• _The records_
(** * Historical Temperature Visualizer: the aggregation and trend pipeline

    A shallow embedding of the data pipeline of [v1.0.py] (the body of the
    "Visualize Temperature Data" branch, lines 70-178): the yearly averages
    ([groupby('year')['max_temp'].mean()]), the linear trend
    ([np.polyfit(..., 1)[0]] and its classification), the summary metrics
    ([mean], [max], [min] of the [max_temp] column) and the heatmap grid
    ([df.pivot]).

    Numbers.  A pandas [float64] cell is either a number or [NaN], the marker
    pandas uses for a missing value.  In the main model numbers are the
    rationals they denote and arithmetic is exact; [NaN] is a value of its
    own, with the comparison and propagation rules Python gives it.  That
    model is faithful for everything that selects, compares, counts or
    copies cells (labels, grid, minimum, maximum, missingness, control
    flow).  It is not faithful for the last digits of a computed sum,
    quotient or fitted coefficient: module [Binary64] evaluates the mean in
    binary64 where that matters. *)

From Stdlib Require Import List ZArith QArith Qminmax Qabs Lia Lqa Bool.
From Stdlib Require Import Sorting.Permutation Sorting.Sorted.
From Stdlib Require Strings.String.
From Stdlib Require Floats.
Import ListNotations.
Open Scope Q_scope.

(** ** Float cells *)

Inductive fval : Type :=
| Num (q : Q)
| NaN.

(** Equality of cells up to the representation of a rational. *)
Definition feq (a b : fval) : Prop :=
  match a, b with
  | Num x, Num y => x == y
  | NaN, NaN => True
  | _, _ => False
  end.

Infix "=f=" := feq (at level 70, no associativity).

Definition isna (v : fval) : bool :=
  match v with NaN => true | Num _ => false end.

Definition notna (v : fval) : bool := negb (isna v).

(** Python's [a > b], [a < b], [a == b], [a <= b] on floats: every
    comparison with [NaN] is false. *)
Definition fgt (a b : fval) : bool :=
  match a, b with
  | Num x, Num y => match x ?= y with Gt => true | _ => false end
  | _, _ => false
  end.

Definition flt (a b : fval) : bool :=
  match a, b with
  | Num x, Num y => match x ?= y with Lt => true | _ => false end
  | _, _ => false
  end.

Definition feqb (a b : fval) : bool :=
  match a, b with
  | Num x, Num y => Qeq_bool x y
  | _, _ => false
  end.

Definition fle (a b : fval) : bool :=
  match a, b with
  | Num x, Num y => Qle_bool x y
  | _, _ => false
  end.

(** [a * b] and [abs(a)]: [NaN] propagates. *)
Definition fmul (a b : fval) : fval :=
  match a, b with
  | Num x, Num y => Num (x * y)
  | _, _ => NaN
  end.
---
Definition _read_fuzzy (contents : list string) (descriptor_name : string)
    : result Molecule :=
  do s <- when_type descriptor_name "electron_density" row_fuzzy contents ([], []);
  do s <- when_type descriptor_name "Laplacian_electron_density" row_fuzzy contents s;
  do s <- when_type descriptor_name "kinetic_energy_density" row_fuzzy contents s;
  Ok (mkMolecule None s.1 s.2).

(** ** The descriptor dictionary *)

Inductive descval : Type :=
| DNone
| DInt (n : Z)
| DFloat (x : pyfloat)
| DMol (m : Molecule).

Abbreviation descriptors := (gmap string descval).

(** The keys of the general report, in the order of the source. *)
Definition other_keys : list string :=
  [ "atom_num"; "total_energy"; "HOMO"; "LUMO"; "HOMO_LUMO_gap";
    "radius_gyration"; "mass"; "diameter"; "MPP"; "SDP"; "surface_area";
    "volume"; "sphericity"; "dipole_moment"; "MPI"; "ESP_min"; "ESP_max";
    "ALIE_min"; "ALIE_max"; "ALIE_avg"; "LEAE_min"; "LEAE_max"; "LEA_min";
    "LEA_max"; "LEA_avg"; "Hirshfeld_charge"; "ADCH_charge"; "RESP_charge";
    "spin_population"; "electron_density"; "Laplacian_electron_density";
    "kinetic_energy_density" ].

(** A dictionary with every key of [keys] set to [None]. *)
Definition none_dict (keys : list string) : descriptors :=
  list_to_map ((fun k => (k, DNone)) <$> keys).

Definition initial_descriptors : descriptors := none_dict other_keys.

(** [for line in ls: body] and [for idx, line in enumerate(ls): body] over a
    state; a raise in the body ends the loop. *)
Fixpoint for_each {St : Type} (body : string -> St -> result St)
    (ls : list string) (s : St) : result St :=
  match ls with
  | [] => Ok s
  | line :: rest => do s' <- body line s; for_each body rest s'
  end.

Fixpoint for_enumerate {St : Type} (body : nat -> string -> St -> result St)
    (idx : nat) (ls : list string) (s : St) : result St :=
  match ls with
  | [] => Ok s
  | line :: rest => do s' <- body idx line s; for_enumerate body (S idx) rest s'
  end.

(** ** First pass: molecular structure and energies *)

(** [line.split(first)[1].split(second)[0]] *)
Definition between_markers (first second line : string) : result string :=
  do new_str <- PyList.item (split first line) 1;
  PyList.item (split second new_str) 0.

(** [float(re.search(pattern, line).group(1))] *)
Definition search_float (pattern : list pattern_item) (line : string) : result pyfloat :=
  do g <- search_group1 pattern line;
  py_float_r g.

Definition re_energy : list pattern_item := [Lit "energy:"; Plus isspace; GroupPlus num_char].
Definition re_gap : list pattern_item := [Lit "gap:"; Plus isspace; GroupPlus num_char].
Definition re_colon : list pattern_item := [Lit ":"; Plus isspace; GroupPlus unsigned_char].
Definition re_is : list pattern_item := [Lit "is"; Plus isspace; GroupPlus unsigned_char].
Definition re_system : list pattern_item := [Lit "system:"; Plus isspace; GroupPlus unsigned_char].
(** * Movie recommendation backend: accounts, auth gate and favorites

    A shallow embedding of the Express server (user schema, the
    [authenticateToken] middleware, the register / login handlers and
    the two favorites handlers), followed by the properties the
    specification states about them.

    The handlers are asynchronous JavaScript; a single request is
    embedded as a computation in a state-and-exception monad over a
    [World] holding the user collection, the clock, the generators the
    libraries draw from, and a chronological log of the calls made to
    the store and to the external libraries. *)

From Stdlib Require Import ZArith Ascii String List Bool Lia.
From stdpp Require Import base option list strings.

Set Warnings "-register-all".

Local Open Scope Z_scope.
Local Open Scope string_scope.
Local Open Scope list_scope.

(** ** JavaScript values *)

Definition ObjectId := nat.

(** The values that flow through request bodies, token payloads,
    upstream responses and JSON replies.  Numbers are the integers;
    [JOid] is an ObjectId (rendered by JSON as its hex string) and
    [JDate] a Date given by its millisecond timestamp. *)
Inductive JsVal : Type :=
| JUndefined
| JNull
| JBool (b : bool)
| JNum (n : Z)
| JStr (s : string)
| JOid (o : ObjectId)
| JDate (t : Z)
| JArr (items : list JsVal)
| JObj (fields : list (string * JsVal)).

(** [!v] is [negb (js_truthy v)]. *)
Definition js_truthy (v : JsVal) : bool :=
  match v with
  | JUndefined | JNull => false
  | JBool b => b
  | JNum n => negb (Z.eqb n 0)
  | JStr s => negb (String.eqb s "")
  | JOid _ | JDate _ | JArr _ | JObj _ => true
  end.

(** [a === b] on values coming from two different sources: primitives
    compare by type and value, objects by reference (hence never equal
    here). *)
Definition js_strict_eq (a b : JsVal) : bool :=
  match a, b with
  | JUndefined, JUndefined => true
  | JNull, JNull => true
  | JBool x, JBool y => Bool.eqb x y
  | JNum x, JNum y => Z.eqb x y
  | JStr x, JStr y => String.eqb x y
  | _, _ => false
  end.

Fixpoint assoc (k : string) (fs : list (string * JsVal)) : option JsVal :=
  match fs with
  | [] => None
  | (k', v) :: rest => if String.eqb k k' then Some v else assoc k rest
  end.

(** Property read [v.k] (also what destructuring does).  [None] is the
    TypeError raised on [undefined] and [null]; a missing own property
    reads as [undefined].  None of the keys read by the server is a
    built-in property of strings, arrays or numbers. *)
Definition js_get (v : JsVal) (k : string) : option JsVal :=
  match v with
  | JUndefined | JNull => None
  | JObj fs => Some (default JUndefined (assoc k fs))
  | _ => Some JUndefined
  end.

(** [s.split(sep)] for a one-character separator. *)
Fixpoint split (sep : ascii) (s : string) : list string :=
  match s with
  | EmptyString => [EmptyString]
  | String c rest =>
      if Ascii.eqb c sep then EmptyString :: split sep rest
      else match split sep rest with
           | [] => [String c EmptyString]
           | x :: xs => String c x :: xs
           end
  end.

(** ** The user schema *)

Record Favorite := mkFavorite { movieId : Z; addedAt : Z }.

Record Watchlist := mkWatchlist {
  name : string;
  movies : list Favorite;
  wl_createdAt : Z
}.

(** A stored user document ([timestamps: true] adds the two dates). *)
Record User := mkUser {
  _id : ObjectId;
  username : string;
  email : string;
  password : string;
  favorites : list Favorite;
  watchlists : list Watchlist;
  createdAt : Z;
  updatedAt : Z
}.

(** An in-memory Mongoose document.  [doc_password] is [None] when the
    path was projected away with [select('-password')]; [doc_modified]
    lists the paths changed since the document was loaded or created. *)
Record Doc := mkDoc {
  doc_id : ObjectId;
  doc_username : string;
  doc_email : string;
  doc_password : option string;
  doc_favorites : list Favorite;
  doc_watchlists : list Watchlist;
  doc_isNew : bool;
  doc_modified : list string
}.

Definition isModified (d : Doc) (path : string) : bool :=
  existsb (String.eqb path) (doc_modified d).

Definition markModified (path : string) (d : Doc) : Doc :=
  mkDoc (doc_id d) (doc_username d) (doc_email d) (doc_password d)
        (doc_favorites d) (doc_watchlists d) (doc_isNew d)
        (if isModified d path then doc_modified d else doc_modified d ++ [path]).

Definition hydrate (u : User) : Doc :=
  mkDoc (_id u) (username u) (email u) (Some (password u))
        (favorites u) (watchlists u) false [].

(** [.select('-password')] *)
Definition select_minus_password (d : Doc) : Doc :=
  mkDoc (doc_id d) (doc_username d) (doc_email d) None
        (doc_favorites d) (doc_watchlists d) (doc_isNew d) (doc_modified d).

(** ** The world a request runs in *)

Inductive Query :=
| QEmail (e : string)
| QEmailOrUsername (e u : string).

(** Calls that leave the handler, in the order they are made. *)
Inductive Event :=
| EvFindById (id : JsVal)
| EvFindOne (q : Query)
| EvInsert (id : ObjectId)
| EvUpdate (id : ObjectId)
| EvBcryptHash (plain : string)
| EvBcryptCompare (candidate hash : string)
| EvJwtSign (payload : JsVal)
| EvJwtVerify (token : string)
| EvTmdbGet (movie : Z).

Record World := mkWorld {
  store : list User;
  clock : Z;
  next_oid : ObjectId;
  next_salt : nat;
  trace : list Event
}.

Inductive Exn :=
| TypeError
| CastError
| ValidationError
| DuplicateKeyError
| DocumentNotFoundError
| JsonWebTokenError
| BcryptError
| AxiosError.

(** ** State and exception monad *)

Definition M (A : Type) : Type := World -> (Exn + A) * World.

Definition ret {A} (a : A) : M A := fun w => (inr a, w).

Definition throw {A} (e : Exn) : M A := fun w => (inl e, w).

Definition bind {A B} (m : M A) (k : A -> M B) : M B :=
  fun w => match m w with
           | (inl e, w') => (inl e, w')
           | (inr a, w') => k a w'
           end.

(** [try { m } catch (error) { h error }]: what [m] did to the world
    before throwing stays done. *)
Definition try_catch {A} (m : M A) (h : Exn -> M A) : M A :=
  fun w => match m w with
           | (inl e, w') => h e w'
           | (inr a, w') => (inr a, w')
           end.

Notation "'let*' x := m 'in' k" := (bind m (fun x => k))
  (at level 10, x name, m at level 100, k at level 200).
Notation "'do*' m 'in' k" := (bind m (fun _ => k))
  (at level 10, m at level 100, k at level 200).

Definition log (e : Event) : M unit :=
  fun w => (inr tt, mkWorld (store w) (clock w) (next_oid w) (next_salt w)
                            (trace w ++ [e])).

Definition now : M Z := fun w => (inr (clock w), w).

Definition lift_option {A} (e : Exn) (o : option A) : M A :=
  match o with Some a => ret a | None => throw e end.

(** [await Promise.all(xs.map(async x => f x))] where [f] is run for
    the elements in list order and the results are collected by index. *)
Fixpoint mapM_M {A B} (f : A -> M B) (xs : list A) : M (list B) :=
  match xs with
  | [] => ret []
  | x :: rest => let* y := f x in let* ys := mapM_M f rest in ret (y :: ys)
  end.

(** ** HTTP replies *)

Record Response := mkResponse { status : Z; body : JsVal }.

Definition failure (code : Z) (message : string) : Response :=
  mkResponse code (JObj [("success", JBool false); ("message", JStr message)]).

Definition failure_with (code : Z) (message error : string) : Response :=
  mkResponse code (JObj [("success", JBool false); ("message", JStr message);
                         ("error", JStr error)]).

• _What you have to do_
Output the lines above between the one holding "(** * Historical" and the one holding "Definition isna (v", inclusive, with nothing before or after them.

• _Exercise response_
(** * Historical Temperature Visualizer: the aggregation and trend pipeline

    A shallow embedding of the data pipeline of [v1.0.py] (the body of the
    "Visualize Temperature Data" branch, lines 70-178): the yearly averages
    ([groupby('year')['max_temp'].mean()]), the linear trend
    ([np.polyfit(..., 1)[0]] and its classification), the summary metrics
    ([mean], [max], [min] of the [max_temp] column) and the heatmap grid
    ([df.pivot]).

    Numbers.  A pandas [float64] cell is either a number or [NaN], the marker
    pandas uses for a missing value.  In the main model numbers are the
    rationals they denote and arithmetic is exact; [NaN] is a value of its
    own, with the comparison and propagation rules Python gives it.  That
    model is faithful for everything that selects, compares, counts or
    copies cells (labels, grid, minimum, maximum, missingness, control
    flow).  It is not faithful for the last digits of a computed sum,
    quotient or fitted coefficient: module [Binary64] evaluates the mean in
    binary64 where that matters. *)

From Stdlib Require Import List ZArith QArith Qminmax Qabs Lia Lqa Bool.
From Stdlib Require Import Sorting.Permutation Sorting.Sorted.
From Stdlib Require Strings.String.
From Stdlib Require Floats.
Import ListNotations.
Open Scope Q_scope.

(** ** Float cells *)

Inductive fval : Type :=
| Num (q : Q)
| NaN.

(** Equality of cells up to the representation of a rational. *)
Definition feq (a b : fval) : Prop :=
  match a, b with
  | Num x, Num y => x == y
  | NaN, NaN => True
  | _, _ => False
  end.

Infix "=f=" := feq (at level 70, no associativity).

Definition isna (v : fval) : bool :=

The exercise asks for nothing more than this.